▸ **Task requirements**
Produce an exact copy of the lines below, starting at the first and ending with the line containing "Fixpoint broker_run (es".
-- Records shown follows --
(** One turn of the stream of [stream_upstream_response]. *)
Definition pull (s : Stream) (u : Usage.UsageCounters) (quarantined : bool) (item : Item)
    : Stream * Usage.UsageCounters :=
  let stop := {| received := received s; capture := capture s; overflowed := overflowed s;
                 terminal := terminal s; ended := true; frames := frames s |} in
  if ended s then (s, u)
  else if terminal s || quarantined then (stop, u)
  else if overflowed s then (frame s Trailers true, u)
  else
    match item with
    | Chunk bytes =>
        let '(allowed, u) :=
          Usage.reserve_output u (Z.of_nat (length bytes)) (Usage.output_ceiling_bytes (limits config)) in
        let got := {| received := received s ++ bytes; capture := capture s; overflowed := true;
                      terminal := terminal s; ended := false; frames := frames s |} in
        if allowed =? 0 then (frame got Trailers true, u)
        else
          let part := take (Z.to_nat allowed) bytes in
          (frame {| received := received s ++ bytes; capture := capture s ++ part;
                    overflowed := allowed <? Z.of_nat (length bytes); terminal := terminal s; ended := false;
                    frames := frames s |} (Data part) (terminal s), u)
    | Error => (frame s Failed true, u)
    | End => (stop, Usage.add_tokens u (Usage.token_usage_from_response parse (capture s)))
    end.

(** What happens at a broker. *)
Inductive Event :=
| Serve (r : Request)
| Pull (stream : nat) (item : Item)
| Other (record : list Z) (broker : Broker).

Definition broker_step (e : Event) (st : State) : option State :=
  match e with
  | Serve r => match handle_request r st with Some (_, st) => Some st | None => None end
  | Pull i item =>
      match streams st !! i with
      | None => Some st
      | Some s =>
          let '(s, u) := pull s (usage st) (quarantined (job st)) item in
          Some {| job := job st; usage := u; sent := sent st; streams := <[i := s]> (streams st) |}
      end
  | Other record broker =>
      match observe (job st) record broker with Some (_, j) => Some (with_job st j) | None => None end
  end.

Fixpoint broker_run (es : list Event) (st : State) : option State :=
  match es with
  | [] => Some st
  | e :: es => match broker_step e st with Some st => broker_run es st | None => None end
  end.

End Handle.

Definition start (j : JobSecurity) : State :=
  {| job := j; usage := Usage.no_usage; sent := []; streams := [] |}.

End Proxy.
Definition location (value suffix : str) : str :=
  let pad : str := if path_padding value suffix then lit " " else [] in
  lit "- location: " ++ ticks (fence value) ++ pad ++ value ++ suffix ++ pad ++ ticks (fence value).

Lemma fence_pos value : 3 <= fence value.
Proof. unfold fence. lia. Qed.

Lemma measure_eq a b : bytes_of a = bytes_of b -> scalars_of a = scalars_of b -> a = b.
Proof. destruct a, b; cbn; congruence. Qed.

(** The measure of a text put together is the sum of the measures of its parts. *)
Ltac measures :=
  repeat rewrite measure_app; rewrite ?measure_ticks by (etransitivity; [|apply fence_pos]; lia);
  repeat match goal with
  | |- context [measure_text (lit ?s)] =>
      let v := eval vm_compute in (measure_text (lit s)) in change (measure_text (lit s)) with v
  | |- context [measure_text nl] =>
      let v := eval vm_compute in (measure_text nl) in change (measure_text nl) with v
  | |- context [measure_text []] =>
      let v := eval vm_compute in (measure_text []) in change (measure_text []) with v
  end;
  apply measure_eq; cbn [bytes_of scalars_of msum measure_ascii]; lia.
Definition strip_prefix (p s : str) : option str := if starts_with p s then Some (drop (length p) s) else None.

(** [normalize_path_component_rules] *)
Definition normalize_path_component_rules (file : str) : result PathError str :=
  let stripped := default file (strip_prefix (lit "/workdir/") file) in
  if str_is_empty (trim stripped) then Err PathEmpty
  else if is_absolute stripped then Err PathAbsolute
  else
    rel ← push_components (components stripped) [];
    if str_is_empty rel then Err PathNoFile else Ok rel.

(** ** Requests *)

Inductive Method := Initialize | List | Call | Initialized | Ping | UnknownMethod (name : str).

Inductive ToolName := Query | Get | Finding | Poc | Verdict | Patch | ValidatePatch | UnknownTool (name : str).

Record DecodedQueryArgs := { query : str; limit : Z }.

Record DecodedFindingArgs := {
  severity : Severity;
  title : str;
  file : str;
  line_start : Z;
  line_end : Z;
  description : str;
  poc_unified : str;
  cwe : option str;
}.

Inductive Arguments :=
| AQuery (args : DecodedQueryArgs)
| AGet (id : Z)
| AFinding (args : DecodedFindingArgs)
| APoc (diff : str)
| AVerdict (verdict : Domain.Verdict)
| APatch (patch : VerdictPatch)
| AValidatePatch (diff : str).

(** The reasons to refuse arguments. *)
Inductive ArgError :=
| ESyntax | EData
| EPolicy (e : TextError)
| EPath (e : PathError)
| EVersionType | EVersion (version : Z)
| ERequired (name : str) | ELine (name : str)
| EId | ESeverity | EVerdict
| EUnknownTool | ENotDispatched.

Inductive RecordError := RecordUtf8 | RecordJson.

Record ToolCall := { name : ToolName; arguments_of : result ArgError Arguments }.
Record DecodedRequest := { id : option Json.Value; method : Method; call : ToolCall }.

(** [RawRequest]: the raw tokens of an envelope. *)
Record RawRequest := {
  raw_jsonrpc : str;
  raw_id : option str;
  raw_method : str;
  raw_params : option str;
}.

(** What the decoder asks of [serde_json]: the text as a string, a number or a
    value, the raw tokens of an object's fields, an envelope, and whether the
    text has the content of an envelope, with or without its parameters. *)
Class JsonReader := {
  from_string : str -> option str;
  from_number : str -> bool;
  from_value : str -> option Json.Value;
  from_fields : str -> option (gmap str str);
  from_envelope : str -> option RawRequest;
  envelope_content : str -> bool;
  rejected_params_envelope : str -> bool;
}.

Definition LOUPE_MCP_PROTOCOL_VERSION : Z := 1.

Definition QueryText : TextPolicy := {|
  FIELD := lit "query"; MAX_CHARS := LEGACY_TEXT_MAX_BYTES; MAX_BYTES := LEGACY_TEXT_MAX_BYTES;
  MULTILINE := true; ALLOW_EMPTY := true; NORMALIZATION := Exact; WHITESPACE := Significant;
  ALLOW_CR := true |}.
Definition FindingTitle : TextPolicy := exact_text "finding_title" false.
Definition FindingDescription : TextPolicy := exact_text "finding_description" true.
Definition PocUnified : TextPolicy := exact_text "poc_unified" true.
Definition PatchUnified : TextPolicy := exact_text "patch_unified" true.
Definition VerdictNotes : TextPolicy := exact_text "verdict_notes" true.
Definition VerdictReason : TextPolicy := exact_text "verdict_reason" true.
Definition PatchNotes : TextPolicy := exact_text "patch_notes" true.
Definition CweText : TextPolicy := exact_text "cwe" false.

Definition quoted (token : str) : bool := starts_with [34] token.

(** [Value::as_i64] *)
Definition as_i64 (v : Json.Value) : option Z :=
  match v with Json.Integer n => to_i64 n | _ => None end.

(** [str::parse::<i64>] *)
Fixpoint digits_value (acc : Z) (s : str) : option Z :=
  match s with
  | [] => Some acc
  | c :: s => if is_ascii_digit c then digits_value (10 * acc + (c - 48)) s else None
  end.
Definition parse_i64 (s : str) : option Z :=
  match s with
  | [] | [43] | [45] => None
  | 43 :: s => n ← digits_value 0 s; to_i64 n
  | 45 :: s => n ← digits_value 0 s; to_i64 (- n)
  | s => n ← digits_value 0 s; to_i64 n
  end.

Section Decode.
Context (category : Z -> GeneralCategory) (nfc : str -> str) `{JsonReader}.

(** [require_string] *)
Definition require_string (token : str) : result ArgError unit :=
  if quoted token then Ok tt
  else
    match token with
    | b :: _ => if ((b =? 45) || is_ascii_digit b) && negb (from_number token) then Err ESyntax else Err EData
    | [] => Err EData
    end.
-- Records shown concluded --
▸ **Answer section**
(** One turn of the stream of [stream_upstream_response]. *)
Definition pull (s : Stream) (u : Usage.UsageCounters) (quarantined : bool) (item : Item)
    : Stream * Usage.UsageCounters :=
  let stop := {| received := received s; capture := capture s; overflowed := overflowed s;
                 terminal := terminal s; ended := true; frames := frames s |} in
  if ended s then (s, u)
  else if terminal s || quarantined then (stop, u)
  else if overflowed s then (frame s Trailers true, u)
  else
    match item with
    | Chunk bytes =>
        let '(allowed, u) :=
          Usage.reserve_output u (Z.of_nat (length bytes)) (Usage.output_ceiling_bytes (limits config)) in
        let got := {| received := received s ++ bytes; capture := capture s; overflowed := true;
                      terminal := terminal s; ended := false; frames := frames s |} in
        if allowed =? 0 then (frame got Trailers true, u)
        else
          let part := take (Z.to_nat allowed) bytes in
          (frame {| received := received s ++ bytes; capture := capture s ++ part;
                    overflowed := allowed <? Z.of_nat (length bytes); terminal := terminal s; ended := false;
                    frames := frames s |} (Data part) (terminal s), u)
    | Error => (frame s Failed true, u)
    | End => (stop, Usage.add_tokens u (Usage.token_usage_from_response parse (capture s)))
    end.

(** What happens at a broker. *)
Inductive Event :=
| Serve (r : Request)
| Pull (stream : nat) (item : Item)
| Other (record : list Z) (broker : Broker).

Definition broker_step (e : Event) (st : State) : option State :=
  match e with
  | Serve r => match handle_request r st with Some (_, st) => Some st | None => None end
  | Pull i item =>
      match streams st !! i with
      | None => Some st
      | Some s =>
          let '(s, u) := pull s (usage st) (quarantined (job st)) item in
          Some {| job := job st; usage := u; sent := sent st; streams := <[i := s]> (streams st) |}
      end
  | Other record broker =>
      match observe (job st) record broker with Some (_, j) => Some (with_job st j) | None => None end
  end.

Fixpoint broker_run (es : list Event) (st : State) : option State :=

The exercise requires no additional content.